Rudy Giuliani returned on April 25, 2006, from his first, unofficial forays on the presidential campaign trail to accept an award from the heterodox, New York-based conservatives who made him.
“It’s like coming home,” Mr. Giuliani told the members of the Manhattan Institute for Policy Research.
Standing at a podium at Cipriani’s midtown ballroom, Mr. Giuliani waved a green copy of the think tank’s in-house publication, City Journal, and added, “If there was kind of like a charge of plagiarism for political programs, I’d probably be in a lot of trouble because I think we plagiarized most of them, if not all of them, from the pages of the City Journal and from the thinking and analysis of the Manhattan Institute.”
Now, the embattled but implausibly buoyant Mr. Giuliani is still in with a shot at the Republican nomination and the presidency, and the institute is hoping for its apotheosis moment: a chance to export “broken windows” policing, antiwelfare policies and tuition vouchers around the world.
“We’re not into empire-building,” said Lawrence Mone, the president of the Manhattan Institute. “But we are open to expanding our influence into as many different places as we possibly can.”
As they prepare for their 30th anniversary, Mr. Mone and the socially eclectic, fiscally conservative contrarians who have their headquarters in a drab and green-file-cabinet-lined office on Vanderbilt Avenue understand that they have a once-in-a-lifetime vehicle in Mr. Giuliani.
Not only have a uniquely resonant set of events—the attacks of Sept. 11 and their aftermath—conspired to make a short, twice-divorced New Yorker a viable candidate for the Republican nomination, but they have given a national platform to a candidate whose policy dossier is built nearly from scratch on the theories of academics.
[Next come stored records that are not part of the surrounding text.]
Lemma clean_page p : Forall line_ok (metrics_lines p).
Proof.
  eapply Forall_impl with (P := clean); [| apply clean_line]. unfold metrics_lines.
  apply Forall_app; split; [| apply Forall_app; split; [| apply Forall_app; split]].
  - cbn [map]. clean_lines.
  - apply Forall_forall. intros l (ls & Hl & Hls)%elem_of_concat. apply elem_of_lookup_imap in Hls as (i & s & -> & _).
    pose proof (clean_shard_lines p i s) as H. rewrite Forall_forall in H. by apply H.
  - unfold gauge_item, item_lines. clean_lines.
  - apply clean_prometheus.
Qed.

Lemma scrape_line name p v rest : samples name (metrics_lines p) = v :: rest → scrape_text name (metrics_page p) = Some v.
Proof. intros Hs. unfold scrape_text, metrics_page. rewrite lines_text by apply clean_page. by rewrite Hs. Qed.

Lemma scrape_number name page v : scrape_text name page = Some (show v) → -1 <= v < 2 ^ 64 → scrape name page = Some v.
Proof. intros Hs Hv. unfold scrape. rewrite Hs. by apply parse_number_show. Qed.

(** The first lines of the page: none is a sample. *)
Lemma skip_types name p : named name = true →
  samples name (metrics_lines p) =
  samples name (concat (imap (shard_lines p) (p_shards p))) ++
  samples name (item_lines (gauge_item "ozd_mrf_queue" (Z.of_nat (mrf_len p)))) ++ samples name (prometheus (m_metrics (p_meters p))).
Proof.
  intros Hn. unfold metrics_lines. rewrite samples_app. cbn [map]. rewrite !sample_comment by done.
  change (samples name []) with (@nil bytes). by rewrite !samples_app.
Qed.
(** [getInteractiveLaunchOptions] (lines 145-152); [undefined] is returned
    as it is. *)
Definition getInteractiveLaunchOptions (dotnetPath : string)
  : M (option InteractiveLaunchOptions) :=
  let installArgs := {| ia_dotnetPath := dotnetPath |} in
  emit (EExecuteCommand "dotnet-interactive.acquire" (InstallInteractiveArg installArgs));;
  h ← host;
  await (h_interactive_acquire h installArgs).

(** What the closures created in [activate] capture: [config] (line 28),
    [dotnetPromise] (line 32) and [diagnosticDelay] (line 65). *)
Record Activation : Type := mkActivation {
  act_config : WorkspaceConfiguration;
  act_dotnetPromise : Result string;
  act_diagnosticDelay : JsValue
}.

(** The factory given to [new ClientMapper] (lines 35-60). *)
Definition kernelTransportCreator (a : Activation) (notebookPath : string)
  : M StdioKernelTransport :=
  appendLine ("Creating client for notebook " +:+ dquote +:+ notebookPath +:+ dquote);;
  dotnetPath ← await (act_dotnetPromise a);
  launchOptions ← getInteractiveLaunchOptions dotnetPath;
  let kernelTransportArgs := config_get (act_config a) "kernelTransportArgs" in
  let argsTemplate :=
    {| tmpl_args := kernelTransportArgs;
       tmpl_workingDirectory := config_get (act_config a) "kernelTransportWorkingDirectory" |} in
  workingDirectory ←
    match launchOptions with
    | Some lo => mret (lo_workingDirectory lo)
    | None => throw (TypeError "launchOptions is undefined")
    end;
  processStart ← await (processArguments argsTemplate notebookPath dotnetPath workingDirectory);
  transport ← new_StdioKernelTransport processStart;
  transport ← waitForReady transport;
  externalUri ← asExternalUri (Uri_parse ("http://localhost:" +:+ port_text (httpPort transport)));
  transport ← setExternalUri transport externalUri;
  mret transport.
(** * whisperx-api-server: transcript formatting and API-key checking

    A shallow embedding of [whisperx_api_server/formatters.py] and
    [whisperx_api_server/dependencies.py].

    Layout:
    - [Py]            the fragment of the Python runtime the two files rely on
                      (JSON-like objects, binary64 floats, dict and str
                      methods, exceptions);
    - [Config]        what the code uses of [whisperx_api_server.config];
    - [Formatters]    formatters.py, function by function;
    - [Dependencies]  dependencies.py, function by function;
    - [PyProps]       rounding, floor division and remainder of floats;
    - the properties, two modules per source file. *)

From Stdlib Require Import ZArith QArith Qround Qpower Qreduction.
From Stdlib Require Import String Ascii List Bool Lia Lqa.
From Stdlib Require Import DecimalString DecimalN.
Import ListNotations.
Local Open Scope string_scope.
Local Open Scope Z_scope.
Set Warnings "-register-all".

(* ================================================================== *)
(** * The Python fragment *)
(* ================================================================== *)

Module Py.

(** A [float] is a binary64: a finite one is represented by the rational
    it denotes, and there are the two infinities and NaN.  A [Finite x]
    stands for a float when [x] is a binary64 value, that is when rounding
    leaves it alone ([round64] below); the two zeros are not told apart. *)
Inductive float : Type :=
| Finite (x : Q)
| Inf (negative : bool)
| NaN.

(** Objects a transcript is made of: what [json] can carry.  A [str] is a
    sequence of code points below 256; an [int] is unbounded.  A [dict]
    keeps its insertion order, so it is an association list; its keys are
    [str]. *)
Inductive value : Type :=
| VNone
| VBool (b : bool)
| VInt (n : Z)
| VFloat (x : float)
| VStr (s : string)
| VList (items : list value)
| VDict (entries : list (string * value)).

Definition dict : Type := list (string * value).

(** Exceptions, by class; [Exception] stands for a class that is not
    listed.  [JSONDecodeError] and [UnicodeDecodeError] are subclasses of
    [ValueError] in Python, [FileNotFoundError] and the three after it of
    [OSError]; no [except] clause of the two files names a base class, so
    the classes are kept apart. *)
Inductive exn : Type :=
| KeyError (key : string)
| IndexError
| TypeError
| AttributeError
| ValueError (msg : string)
| OverflowError
| FileNotFoundError
| NotADirectoryError
| IsADirectoryError
| PermissionError
| UnicodeDecodeError
| JSONDecodeError (msg : string)
| HTTPException (status_code : Z) (detail : string)
| Exception (class_name : string) (msg : string).

Inductive result (A : Type) : Type :=
| Ok (a : A)
| Raise (e : exn).
Arguments Ok {A} a.
Arguments Raise {A} e.

Definition bind {A B : Type} (c : result A) (k : A -> result B) : result B :=
  match c with
  | Ok a => k a
  | Raise e => Raise e
  end.

Definition is_ok {A : Type} (c : result A) : bool :=
  match c with Ok _ => true | Raise _ => false end.

(** ** dict *)

Section Dict.
Context {V : Type}.
(** C6, amended.  An image file whose destination exists, at another
    path than its own, is counted as skipped and not renamed, in
    preview and in execute mode.  In execute mode, once a file was
    renamed to a destination, a later file with the same destination
    is skipped. *)
Theorem existing_destination_is_skipped :
  (forall (dry_run : bool) (st : state FS) (rel : path) (n : string)
          (i : info),
      let file_path := joinpath (folder ++ rel)%list n in
      eligible (st_fs st) file_path = ret true ->
      parse_filename n = ret (Some i) ->
      collides (st_fs st) file_path (destination file_path i default_status)
        = ret true ->
      exists st',
        loop_body folder dry_run default_status file_path st = (st', ret tt)
        /\ st_fs st' = st_fs st
        /\ st_out st' = (st_out st ++ [LSkipExists n])%list
        /\ st_count st'
           = Stats (total_files (st_count st) + 1)
               (renamed_files (st_count st))
               (skipped_files (st_count st) + 1))
  /\ (forall (st0 st1 st2 : state FS) (rel1 rel2 : path) (n1 n2 : string)
             (i1 i2 : info) (fs1 : FS) (between : list (path * string)),
        let first := joinpath (folder ++ rel1)%list n1 in
        let second := joinpath (folder ++ rel2)%list n2 in
        eligible (st_fs st0) first = ret true ->
        parse_filename n1 = ret (Some i1) ->
        collides (st_fs st0) first (destination first i1 default_status)
          = ret false ->
        fs_rename (st_fs st0) first (destination first i1 default_status)
          = inr fs1 ->
        loop_body folder false default_status first st0 = (st1, ret tt) ->
        scan folder false default_status between st1 = (st2, ret tt) ->
        eligible (st_fs st2) second = ret true ->
        parse_filename n2 = ret (Some i2) ->
        destination second i2 default_status
          = destination first i1 default_status ->
        st_fs st1 = fs1
        /\ renamed_files (st_count st1)
           = (renamed_files (st_count st0) + 1)%nat
        /\ loop_body folder false default_status second st2
           = (count_skipped (print [LSkipExists n2] (count_total st2)),
              ret tt)).
Proof.
  split.
  - intros dry_run st rel n i file_path El Hp Hc.
    eexists. split; [now apply loop_body_collision with (i := i)|].
    repeat split.
  - intros st0 st1 st2 rel1 rel2 n1 n2 i1 i2 fs1 between first second
      El1 Hp1 Hc1 Hr1 Hl1 Hscan El2 Hp2 Hdest.
    set (d := destination first i1 default_status) in *.
    assert (parse_filename (name d) = ret None) as Hd.
    { unfold d, destination. rewrite name_joinpath.
      exact (reparse_generated n1 i1 _ Hp1). }
    pose proof (loop_body_renamed st0 st1 rel1 n1 i1 fs1 El1 Hp1 Hc1 Hr1 Hl1)
      as ->.
    split; [reflexivity|]. split; [reflexivity|].
    assert (fs_exists (st_fs st2) d = ret true) as Hex.
    { apply (scan_returned folder false default_status
               (fun st => fs_exists (st_fs st) d = ret true) between _ st2)
        in Hscan; [exact Hscan | |].
      - intros rel n st st' Hstep.
        now apply (step_keeps_unparsed d rel n).
      - cbn. apply eligible_is_file in El1.
        exact (rename_creates _ _ _ _ El1 Hr1). }
    apply loop_body_collision with (i := i2); try assumption.
    fold second. rewrite Hdest. fold d. unfold collides. rewrite Hex.
    cbn [bind ret andb]. f_equal.
    apply bool_decide_eq_true. intros E.
    rewrite E in Hd. unfold second in Hd. rewrite name_joinpath in Hd.
    unfold ret in *. congruence.
Qed.
(** C10. On an empty stream the first call of [get_chunk] returns the
    empty chunk, not [None], and the handler is [finished] only after that
    call; and in every run of [main_loop], cut off after any number of turns
    of its loop, no job handed to the workers carries an empty chunk. *)
Theorem empty_chunk_is_no_job :
  (forall (cuts : list nat) (C : Z),
     let sh := StreamHandler_init (mkInput [] cuts) C in
     finished sh = false
     /\ fst (get_chunk sh) = Some []
     /\ finished (snd (get_chunk sh)) = true)
  /\ (forall (concurrency : nat) (initiate_ok : bool) (schedule : list (list WorkerEvent))
        (sh : StreamHandler) (key : string),
        Forall (fun job => snd job <> [])
               (outbox (snd (main_loop concurrency initiate_ok schedule
                                       (UploadSupervisor_init sh key))))).
Proof.
  split.
  - intros cuts C. cbn zeta. rewrite get_chunk_empty. repeat split.
  - intros concurrency [|] schedule sh key; [|cbn; constructor].
    unfold Pput.main_loop, _begin_upload, UploadSupervisor_init.
    cbn [multipart stream_handler name inbox outbox results _pending_chunks _workers
         s3_calls app].
    apply (main_loop_while_rule (fun _ sup => upload_started key sup)
             (fun _ sup => Forall (fun job => snd job <> []) (outbox sup))).
    + now intros _ sup (_ & _ & _ & Ho) _.
    + (* only [_send_chunk] adds a job, and only after [if chunk:] *)
      intros i sup evs H _. pose proof (upload_started_turn key sup evs H) as Hturn.
      destruct (_check_workers _) as [[e|] s1]; [now destruct Hturn as (_ & _ & _ & _ & Ho)|].
      destruct (_handle_results s1) as [[e|] s2]; [destruct Hturn|].
      destruct (get_chunk _) as [[[|b c]|] sh']; auto.
    + intros _ sup H _. now apply (main_loop_finish_started key).
    + apply upload_started_initially.
Qed.

(** *** Every chunk sent is accounted for *)

Lemma worker_step_accounted (sent : list bytes) (ev : WorkerEvent) (sup : UploadSupervisor) :
  accounted sent sup -> accounted sent (worker_step ev sup).
Proof.
  intros Hacc. unfold Pput.worker_step.
  destruct (existsb id (_workers sup)) eqn:Hlive; cbn [negb]; [|exact Hacc].
  destruct ev as [i e|i]; destruct (take_job i (outbox sup)) as [[c rest]|] eqn:Ht;
    try exact Hacc.
  - pose proof (take_job_perm _ _ _ _ Ht) as Hp.
    intros Halive. cbn [set_queues _workers] in Halive.
    destruct (Hacc Halive) as (Hi & Hpend & Hperm).
    cbn [set_queues inbox outbox results _pending_chunks].
    split; [|split].
    + apply List.Forall_app. split; [exact Hi|].
      constructor; [|constructor]. split; cbn; eauto.
    + rewrite Hpend, length_app, (Permutation_length Hp). cbn [length]. lia.
    + rewrite <- Hperm, Hp, map_app. cbn [map].
      apply Permutation_app_head. rewrite <- app_assoc.
      apply Permutation_app_head. cbn [app]. reflexivity.
  - intros Halive. cbn [set_workers set_queues _workers] in Halive.
    rewrite kill_one_dead in Halive by exact Hlive. discriminate.
Qed.

Lemma workers_run_accounted (sent : list bytes) (evs : list WorkerEvent)
    (sup : UploadSupervisor) :
  accounted sent sup -> accounted sent (workers_run evs sup).
Proof.
  revert sup. induction evs as [|ev evs IH]; intros sup H; [exact H|].
  cbn [Pput.workers_run fold_left]. apply IH. now apply worker_step_accounted.
Qed.

Lemma sent_digests_snoc (sent : list bytes) (chunk : bytes) :
  sent_digests (sent ++ [chunk])
  = sent_digests sent ++ [(S (length sent), hexdigest chunk)].
Proof.
  unfold Pput.sent_digests. rewrite length_app, map_app. cbn [length map].
  rewrite Nat.add_1_r, seq_S, combine_app_same by now rewrite length_seq, length_map.
  reflexivity.
Qed.

Lemma drained_accounted (sent : list bytes) sh sh' nm ib ob mp rs pd ws calls :
  accounted sent (mkSupervisor sh nm ib ob mp rs pd ws calls) ->
  accounted sent
    (mkSupervisor sh' nm [] ob mp (rs ++ map (fun r => (index r, md5 r, etag r)) ib)
                  (pd - Z.of_nat (length ib)) ws calls).
Proof.
  intros Hacc Halive. destruct (Hacc Halive) as (Hi & Hpend & Hperm).
  cbn [inbox outbox results _pending_chunks] in *.
  split; [constructor|]. split; [cbn [length]; lia|].
  rewrite <- Hperm, map_app, map_map, <- app_assoc. cbn [map app].
  reflexivity.
Qed.

Lemma sent_accounted (sent : list bytes) (chunk : bytes) sh nm ob mp rs pd ws calls :
  accounted sent (mkSupervisor sh nm [] ob mp rs pd ws calls) ->
  accounted (sent ++ [chunk])
    (mkSupervisor sh nm [] (ob ++ [(S (length sent), chunk)]) mp rs (pd + 1) ws calls).
Proof.
  intros Hacc Halive. destruct (Hacc Halive) as (Hi & Hpend & Hperm).
  cbn [inbox outbox results _pending_chunks map app length] in *.
  split; [constructor|]. split; [rewrite length_app; cbn [length]; lia|].
  rewrite sent_digests_snoc, <- Hperm, map_app, app_assoc. reflexivity.
Qed.

Ltac split_invariant :=
  refine (conj _ (conj _ (conj _ (conj _ (conj _ (conj _ _)))))).

(** One turn of the loop keeps the invariant. *)
Lemma loop_invariant_step (C : nat) (stream : bytes) (i : nat) (sup : UploadSupervisor)
    (evs : list WorkerEvent) :
  (1 <= C)%nat -> loop_invariant C stream i sup ->
  match _check_workers (workers_run evs sup) with
  | (Some e, s) => True
  | (None, s) =>
    match _handle_results s with
    | (Some e, s) => True
    | (None, s) =>
      match get_chunk (stream_handler s) with
      | (Some (b :: c), sh) =>
        loop_invariant C stream (S i) (_send_chunk (S i) (b :: c) (set_stream s sh))
      | (_, sh) => loop_invariant C stream i (set_stream s sh)
      end
    end
  end.
Proof.
  intros HC (sent & d & cuts & eof & Hsh & Heof & Hsl & Hi & Hib & Hal & Hacc).
  pose proof (workers_run_frame evs sup) as (Fsh & _). cbn zeta in Fsh.
  pose proof (workers_run_accounted sent evs sup Hacc) as Hacc1.
  destruct (workers_run evs sup) as [sh nm ib ob mp rs pd ws calls].
  cbn [stream_handler] in Fsh. rewrite Hsh in Fsh. subst sh i.
  unfold _check_workers. cbn [_workers].
  destruct (forallb id ws) eqn:Hal1; [|exact I].
  destruct (Hacc1 Hal1) as (Hwr & _ & _). cbn [inbox] in Hwr.
  rewrite _handle_results_spec
    by (cbn [inbox]; eapply List.Forall_impl; [|exact Hwr]; now intros r [? _]).
  cbn [stream_handler name inbox outbox multipart results _pending_chunks _workers s3_calls].
  destruct eof.
  - (* the stream is at its end: nothing more is sent *)
    rewrite get_chunk_eof by reflexivity.
    exists sent, d, cuts, true. unfold set_stream. cbn.
    split_invariant; try assumption; try reflexivity.
    now apply drained_accounted
      with (sh := mkStreamHandler (mkInput d cuts) (Z.of_nat C) [] true).
  - destruct (get_chunk_spec C d cuts HC) as (cuts' & ->).
    destruct (Nat.leb_spec C (length d)) as [Hle|Hlt].
    + (* a full chunk *)
      destruct d as [|x d']; [cbn [length] in Hle; lia|].
      destruct C as [|C']; [lia|]. cbn [firstn].
      exists (sent ++ [x :: firstn C' d']), (skipn (S C') (x :: d')), cuts', false.
      unfold _send_chunk, set_stream, set_pending, set_queues. cbn.
      split_invariant; try assumption; try reflexivity; try discriminate.
      * rewrite Hsl, slices_cons by (lia || discriminate).
        rewrite <- app_assoc. reflexivity.
      * rewrite length_app. cbn [length]. lia.
      * apply sent_accounted.
        now apply drained_accounted
          with (sh := mkStreamHandler (mkInput (x :: d') cuts) (Z.of_nat (S C')) [] false).
    + destruct d as [|x d'].
      * (* the empty chunk at the end of the stream: not sent *)
        exists sent, [], cuts', true. unfold set_stream. cbn.
        split_invariant; try assumption; try reflexivity.
        now apply drained_accounted
          with (sh := mkStreamHandler (mkInput [] cuts) (Z.of_nat C) [] false).
      * (* the last, short chunk *)
        exists (sent ++ [x :: d']), [], cuts', true.
        unfold _send_chunk, set_stream, set_pending, set_queues. cbn.
        split_invariant; try assumption; try reflexivity.
        -- rewrite Hsl, slices_short by (discriminate || assumption).
           now rewrite ?slices_nil, ?app_nil_r.
        -- rewrite length_app. cbn [length]. lia.
        -- apply sent_accounted.
           now apply drained_accounted
             with (sh := mkStreamHandler (mkInput (x :: d') cuts) (Z.of_nat C) [] false).
Qed.

(** *** The tag that is returned *)

(** Once every chunk sent has its result recorded, in whatever order, the
    digests of the sorted results are the digests of the chunks in the
    order they were sent. *)
Lemma sorted_results_digests (sent : list bytes) (rs : list (nat * string * string)) :
  Permutation (map tuple_digest rs) (sent_digests sent) ->
  map (fun r => snd (fst r)) (sorted tuple_lt rs) = map hexdigest sent.
Proof.
  intros Hperm.
  set (key := fun t : nat * string * string => fst (fst t)).
  assert (Hnd : List.NoDup (map key rs)).
  { apply (Permutation_NoDup (l := seq 1 (length (map hexdigest sent)))); [|apply seq_NoDup].
    unfold Pput.sent_digests in Hperm. rewrite <- (length_map hexdigest) in Hperm.
    rewrite <- (map_fst_combine_seq 1 (map hexdigest sent)), <- Hperm, map_map.
    reflexivity. }
  rewrite (sorted_ext key tuple_lt rs); [| |exact Hnd].
  2:{ intros [[i1 m1] e1] [[i2 m2] e2] Hne. unfold key in Hne. cbn [fst] in Hne.
      unfold tuple_lt, key. cbn [fst].
      destruct (Nat.eqb_spec i1 i2) as [|_]; [congruence|].
      now rewrite andb_false_l, orb_false_r. }
  pose proof (sorted_strict key rs Hnd) as Hstrict.
  set (T := sorted _ rs) in *.
  assert (HT : map tuple_digest T = sent_digests sent).
  { apply (strictly_sorted_perm_eq fst).
    - apply (StronglySorted_map tuple_digest (fun x y => (fst x < fst y)%nat)).
      exact Hstrict.
    - unfold Pput.sent_digests. rewrite <- (length_map hexdigest).
      apply combine_seq_sorted.
    - rewrite <- Hperm. apply Permutation_map. apply sorted_perm. }
  transitivity (map snd (map tuple_digest T)); [now rewrite map_map|].
  rewrite HT. unfold Pput.sent_digests. rewrite <- (length_map hexdigest).
  apply map_snd_combine_seq.
Qed.

(** Leaving the loop with the invariant. *)
Lemma loop_invariant_exit (C : nat) (stream : bytes) (i : nat) (sup : UploadSupervisor) :
  loop_invariant C stream i sup -> main_loop_condition sup = false ->
  match fst (main_loop_finish sup) with
  | Returned tag => tag = composite_etag (slices C stream) /\ slices C stream <> []
  | _ => True
  end.
Proof.
  intros (sent & d & cuts & eof & Hsh & Heof & Hsl & Hi & Hib & Hal & Hacc) Hcond.
  unfold main_loop_condition in Hcond. apply orb_false_elim in Hcond as [Hpend Hfin].
  apply negb_false_iff in Hpend, Hfin. apply Z.eqb_eq in Hpend.
  rewrite Hsh in Hfin. unfold finished in Hfin. cbn in Hfin.
  rewrite andb_true_r in Hfin. subst eof. rewrite (Heof eq_refl), slices_nil, app_nil_r in Hsl.
  destruct (Hacc Hal) as (_ & Hcount & Hperm).
  rewrite Hib, Hpend in Hcount. cbn [length Nat.add] in Hcount.
  assert (Hob : outbox sup = []) by (destruct (outbox sup); [reflexivity | cbn in Hcount; lia]).
  rewrite Hib, Hob in Hperm. cbn [map app] in Hperm. rewrite app_nil_r in Hperm.
  unfold Pput.main_loop_finish, _finish_upload.
  destruct (Nat.eqb_spec (length (results sup)) 0) as [|Hne]; [exact I|].
  cbn [fst snd s3_request set_results results].
  rewrite (sorted_results_digests sent) by exact Hperm.
  rewrite multipart_etag_hexdigests. cbn [fst]. rewrite Hsl. split; [reflexivity|].
  intros ->. apply Permutation_length in Hperm. rewrite length_map in Hperm.
  cbn in Hperm. lia.
Qed.

Lemma main_loop_while_composite (C : nat) (stream : bytes)
    (schedule : list (list WorkerEvent)) (i : nat) (sup : UploadSupervisor) :
  (1 <= C)%nat -> loop_invariant C stream i sup ->
  match fst (main_loop_while schedule i sup) with
  | Returned tag => tag = composite_etag (slices C stream) /\ slices C stream <> []
  | _ => True
  end.
Proof.
  intros HC HI.
  apply (main_loop_while_rule
           (loop_invariant C stream)
           (fun out _ => match out with
                         | Returned tag =>
                           tag = composite_etag (slices C stream) /\ slices C stream <> []
                         | _ => True
                         end)) with (i := i); [| | |exact HI].
  - intros. exact I.
  - intros i' sup' evs HI' _.
    pose proof (loop_invariant_step _ _ _ _ evs HC HI') as Hs.
    destruct (_check_workers _) as [[e|] s1]; [exact I|].
    destruct (_handle_results s1) as [[e|] s2]; [exact I|].
    exact Hs.
  - intros i' sup' HI' Hc. exact (loop_invariant_exit _ _ _ _ HI' Hc).
Qed.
“I can’t imagine any other instance or any on the horizon where a think tank has that direct an influence,” said author Tom Wolfe, who, though not a member of the Institute, has acted as its de facto historian. “It would probably do great things for the Manhattan Institute.”
Fred Siegel, a Cooper Union history professor, former editor of the City Journal and the author of The Prince of the City: Giuliani, New York and the Genius of American Life, said that besides Bill Clinton, who had his thinking shaped by the centrist ideas of the Democratic Leadership Council, Mr. Giuliani is the first presidential candidate since Teddy Roosevelt and Woodrow Wilson (adherents to the ideas of the progressive New Republic) to represent so faithfully the platform of a local idea factory.
“The Manhattan Institute picks up here [in New York] what the D.L.C. picks up nationally,” said Mr. Siegel. “Giuliani and Clinton come from the idea that liberalism is failing.”
Mr. Siegel—a Democratic urban-renewal specialist with neoconservative tendencies—is characteristic of a group that is hard to pin down ideologically.
“They are called conservative, but they are really not,” said Mr. Wolfe. “They are realistic.”
The institute has a long tradition of intellectual peculiarity.
An odd assortment of pro-Reagan academics, the group was started in 1978 by a former British fighter pilot and with the financial backing of a Wall Street investor who went on to run the C.I.A.. The institute reached a modicum of notoriety in the mid-80’s by commissioning well-written books on urban issues, most notably Charles Murray’s Losing Ground, which was about welfare. They also held lot of talks and conferences, many with open bars, at venues like the Harvard Club.
But the institute really made a name for itself challenging the liberal beliefs that governed New York City as it crumbled around them. Mr. Wolfe first encountered the organization when its members invited him to a 1998 conference about the lessons that could be drawn from his novel, The Bonfire of the Vanities, which they saw as a clear-eyed depiction of a degraded city. (Since then, he has become a loyal reader of City Journal and the institute’s most famous fan.)
The institute includes some large personalities.
Mr. Wolfe’s closest associate there, for example, is Myron Magnet, a rotund university professor who wears bushy white mutton chops and capes and carries canes with gold knobs. Mr. Magnet is best known for having written The Dream and the Nightmare: The Sixties’ Legacy to the Underclass.
And Heather Mac Donald, one of the group’s most prolific members, especially on matters of public order, writes in the autumn edition of City Journal of “a second new population invading Skid Row: homeless advocates.” In her time at the institute, which hired her for her first steady writing job out of graduate school, she has become a nationally known figure on policing.
Back in 1989, when their greatest champion first ran for mayor, the group dismissed him.